Ditto for Alltel, whose new data-core infrastructure is 90% complete. “We’ve added tools and network visibility at the edge. Customers now want data, office and home services, so to give them greater reliability, we’re giving them tools for real-time information,” said John Norman, vice president of network services for Alltel.

Despite the flurry of activity around network reliability, some tricky issues and challenges remain, Norman admits. “From an equipment standpoint, reliability is there. But from a network standpoint, some third-party applications and content are out of our control, so reliability is an issue. The technology is there too. Now, it’s integrating it with options within standards and with data. Also, there are more vendors and manufacturers to rely on, so that adds to the reliability challenge.”

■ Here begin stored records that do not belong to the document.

Lemma thread_inv_suspend w this s r b cur k p b' s' k' :
  running w this s r b cur → w_ctx w !! cur = Some k →
  suspended w this s b cur k p b' s' k' →
  thread_inv (ready_upd w this (<[cur:=k']> (w_ctx w)) s') this s' r b'.
Proof.
  intros [[Hthr [Hr [Hb Hba] Hh Ha Hnd Hrb Hrs] Hprom Hsole Hsleep] _ _ _ _ Hcr Hcb Hcs _] Hk
    [Hn Hp Hhd Htl Hbl Hsl Hhp].
  set (m' := <[cur:=k']> (w_ctx w)).
  assert (Hlk : ∀ x, x ≠ cur → m' !! x = w_ctx w !! x)
    by (intros x Hx; unfold m'; by rewrite lookup_insert_ne).
  assert (Hcur : m' !! cur = Some k') by (unfold m'; by rewrite lookup_insert_eq).
  assert (Hin : ∀ x, x ∈ sleep_pqueue s' → x = cur ∨ x ∈ sleep_pqueue s).
  { intros x. destruct Hsl as [-> | ->]; set_solver. }
  assert (Hb' : ∀ x, x ∈ b' ↔ x ∈ b ∨ (x = cur ∧ is_Some p)).
  { intros x. destruct p; [destruct Hbl as (-> & _)|destruct Hbl as (-> & _)];
      rewrite ?elem_of_cons; naive_solver. }
  assert (Hal : ∀ xs : list nat, allocated (w_ctx w) xs → allocated m' (cur :: xs)).
  { intros xs Hxs x Hx. destruct (decide (x = cur)) as [->|]; [eauto|].
    rewrite Hlk by done. apply Hxs. set_solver. }
  assert (Hpr : ∀ x, x ≠ cur → prom_of m' x = prom_of (w_ctx w) x)
    by (intros x Hx; unfold prom_of; by rewrite Hlk).
  assert (Hprc : prom_of m' cur = p) by (unfold prom_of; by rewrite Hcur).
  split; simpl.
  - apply lookup_insert_eq.
  - split.
    + destruct Hr as (Hr1 & Hr2 & Hr3). split_and!.
      * rewrite Hhd. eapply lseg_ext; [|exact Hr1]. intros x Hx. unfold next_of.
        rewrite Hlk; [done|]. by intros ->.
      * by rewrite Htl.
      * intros x Hx. apply (Hal r Hr3). by right.
    + assert (Hchain : chain (next_blocked_of m') (blocked s) b).
      { eapply lseg_ext; [|exact Hb]. intros x Hx. unfold next_blocked_of.
        rewrite Hlk; [done|]. by intros ->. }
      destruct p as [p|].
      * destruct Hbl as (-> & Hbs & Hnb & _). split; [|by apply Hal].
        rewrite Hbs. split; [done|].
        unfold next_blocked_of at 2. rewrite Hcur. simpl. by rewrite Hnb.
      * destruct Hbl as (-> & Hbs). split; [by rewrite Hbs|]. intros x Hx. apply (Hal b Hba). by right.
    + done.
    + intros x Hx. apply (Hal _ Ha). destruct (Hin x Hx); set_solver.
    + destruct Hsl as [-> | ->]; [done|]. by constructor.
    + intros x Hx. rewrite Hb'. naive_solver.
    + intros x Hx Hxs. destruct (Hin x Hxs); naive_solver.
  - intros x. rewrite Hb'. intros Hx. destruct (decide (x = cur)) as [->|].
    + destruct p as [p|]; [|destruct Hx as [?|[_ [? ?]]]; done].
      destruct Hbl as (_ & _ & _ & (kp & ? & ?) & _). by exists p, kp.
    + rewrite Hpr by done. apply Hprom. naive_solver.
  - assert (Hin' : ∀ x, x ∈ b' ++ sleep_pqueue s' → x ≠ cur → x ∈ b ++ sleep_pqueue s).
    { intros x [Hx|Hx]%elem_of_app Hne; [apply Hb' in Hx|apply Hin in Hx]; set_solver. }
    assert (Hother : ∀ x q, x ∈ b' ++ sleep_pqueue s' → x ≠ cur →
      prom_of m' x = Some q → p ≠ Some q).
    { intros x q Hx Hne Hq ->. rewrite Hpr in Hq by done.
      destruct Hbl as (_ & _ & _ & _ & Hnone). by apply (Hnone x), Hq; apply Hin'. }
    intros x y q Hx Hy Hqx Hqy.
    destruct (decide (x = cur)) as [->|Hxc], (decide (y = cur)) as [->|Hyc]; [done| | |].
    + rewrite Hprc in Hqx. by destruct (Hother y q).
    + rewrite Hprc in Hqy. by destruct (Hother x q).
    + rewrite Hpr in Hqx, Hqy by done. eapply Hsole; eauto.
  - intros x Hx. rewrite Hb'. destruct (decide (x = cur)) as [->|Hne].
    + rewrite Hprc. naive_solver.
    + rewrite Hpr by done. rewrite <-Hsleep by naive_solver. naive_solver.
Qed.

Nevertheless, companies such as Sycamore Networks, TESSCO and others are looking at the wireless network reliability space as a fertile one.

“Wireless carriers are under pressure to increase reliability and reduce costs. We believe that by introducing intelligence into the networks, reliability will increase as they become more IP-friendly,” says Kevin Oye, vice president of systems and technology for Sycamore Networks.

And the reliability of a network will be the determining factor for wireless carriers, concludes Tom Foster, vice president of RF propagation for TESSCO, a wireless network equipment provider.

“Wireless is moving ahead of wireline, so systems must be tweaked and reliability upgraded. There’s a whole evolution from voice to data, and the sky’s the limit,” he says.

And network reliability is likely to open up those skies for video, voice and data. “All of the carriers are now taking a pro-active approach to reliability and performance,” concludes Day. “But they also need to be profitable. There needs to be a balance.”